Scan the records for the string "Hypothesis". State how many lines contain it and add nothing.

· · ·

Lemma alloc_dinode_other sb type a V j : wf_block (V (IBLOCK a sb)) -> 0 <= a -> 0 <= j -> j ≠ a -> disk_inode sb (alloc_dinode sb type a V) j = disk_inode sb V j.
Proof.
  intros [Hl _] Ha Hj Hne. unfold disk_inode, alloc_dinode. destruct (decide (IBLOCK j sb = IBLOCK a sb)) as [E|E]; [|by rewrite upd_ne].
  rewrite E, upd_eq. pose proof (dinode_off_bound a Ha) as Ho. pose proof (dinode_off_bound j Hj) as Ho'.
  assert (Hap : (dinode_off j + 64 <= dinode_off a \/ dinode_off a + 64 <= dinode_off j)%nat) by (apply dinode_off_apart; [done|done|done|unfold IBLOCK in E; lia]).
  unfold alloc_block. set (o := dinode_off a) in *. set (o' := dinode_off j) in *. set (b := V (IBLOCK a sb)) in *.
  assert (Hw : forall m k, (o' <= k)%nat -> (k + m <= o' + 64)%nat -> get_le m k (set_le 1 (o + 1) (u8 type) (splice o (replicate 64 0) b)) = get_le m k b).
  { intros m k H1 H2. rewrite get_set_le_other by (rewrite ?length_splice; rewrite ?length_replicate; lia).
    unfold get_le. f_equal. apply slice_splice_disjoint; rewrite length_replicate; lia. }
  unfold read_dinode. rewrite !Hw by lia. f_equal. apply list_fmap_ext. intros i k Hk. apply lookup_seq in Hk. change NADDRS with 12%nat in Hk. apply Hw; lia.
Qed.

Section Changes.
Context (sb : superblock) (c : tx) (V : Z -> list Z).
Hypothesis Hly : layout_ok sb c.
Hypothesis Hwf : forall b, wf_block (V b).
Hypothesis Hok : blocks_ok sb V.

(** A change of the block of inode [a] alone. *)
Lemma inode_block_step a y : let V' := upd V (IBLOCK a sb) y in 0 <= a < sb_ninodes sb ->
  (forall j, 0 <= j -> j ≠ a -> disk_inode sb V' j = disk_inode sb V j) ->
  (forall k, faddr V (disk_inode sb V' a) k = 0) /\ ind_addr (disk_inode sb V' a) = 0 /\ d_size (disk_inode sb V' a) = 0 /\ length (d_addrs (disk_inode sb V' a)) = NADDRS
  \/ live sb V a /\ d_addrs (disk_inode sb V' a) = d_addrs (disk_inode sb V a) /\ d_size (disk_inode sb V' a) = d_size (disk_inode sb V a) ->
  inode_step sb V a V'.
Proof using Hly Hok.
  intros V' Ha Hoth Hcase. destruct (ly_inodes _ _ Hly a Ha) as [_ Hib]. set (d' := disk_inode sb V' a) in *.
  assert (Hdata : forall b, sb_bmapstart sb <= b -> V' b = V b) by (intros b Hb; apply upd_ne; lia).
  assert (Hall : forall b, allocated sb V' b = allocated sb V b) by (intros b; unfold allocated; by rewrite Hdata by lia).
  split; [intros j Hj Hne; apply Hoth; [lia|done]|intros b [Hb _] _; apply Hdata; lia|intros b _; by rewrite Hall| |]; destruct Hcase as [(Hf & Hi & Hz & Hl)|(Hlive & Ea & Es)].
  - assert (Hf' : forall k, faddr V' d' k = 0) by (intros k; rewrite <- (Hf k); unfold faddr; by rewrite Hi).
    fold d'. intros b [Hb [->|(k & Hk & <-)]]; [done|]. by rewrite Hf' in Hb.
  - pose proof (bl_file _ _ Hok a Hlive) as Hfa. fold d'. intros b Hb. left. split; [done|].
    assert (Ho : owns V' (disk_inode sb V a) b).
    { destruct Hb as [Hb [->|(k & Hk & E)]]; (split; [done|]); [left; unfold ind_addr; by rewrite Ea|]. right. exists k. split; [done|]. rewrite <- E. unfold faddr, ind_addr. by rewrite Ea. }
    eapply frame_owns; [|exact Ho]. intros b' Hb'. destruct (owns_data _ _ _ _ Hfa Hb') as [? _]. apply Hdata. lia.
  - assert (Hf' : forall k, faddr V' d' k = 0) by (intros k; rewrite <- (Hf k); unfold faddr; by rewrite Hi). fold d'.
    split; rewrite ?Hi, ?Hz; try done; intros; rewrite ?Hf' in *; try done. unfold BSIZE in *. lia.
  - pose proof (bl_file _ _ Hok a Hlive) as Hfa. fold d'.
    assert (Hfa' : file_ok sb V' (disk_inode sb V a)).
    { apply (frame_ok sb V); [done| |].
      - intros b Hb. destruct (owns_data _ _ _ _ Hfa Hb) as [? _]. apply Hdata. lia.
      - intros b [_ Hb]. by rewrite Hall. }
    assert (Ef : forall k, faddr V' d' k = faddr V' (disk_inode sb V a) k) by (intros k; unfold faddr, ind_addr; by rewrite Ea).
    assert (Ei : ind_addr d' = ind_addr (disk_inode sb V a)) by (unfold ind_addr; by rewrite Ea).
    destruct Hfa' as [F1 F2 F3 F4 F5 F6 F7]. split; rewrite ?Ea, ?Es, ?Ei; try done; intros; rewrite ?Ef in *; auto.
Qed.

· · ·

Answer to this task =
3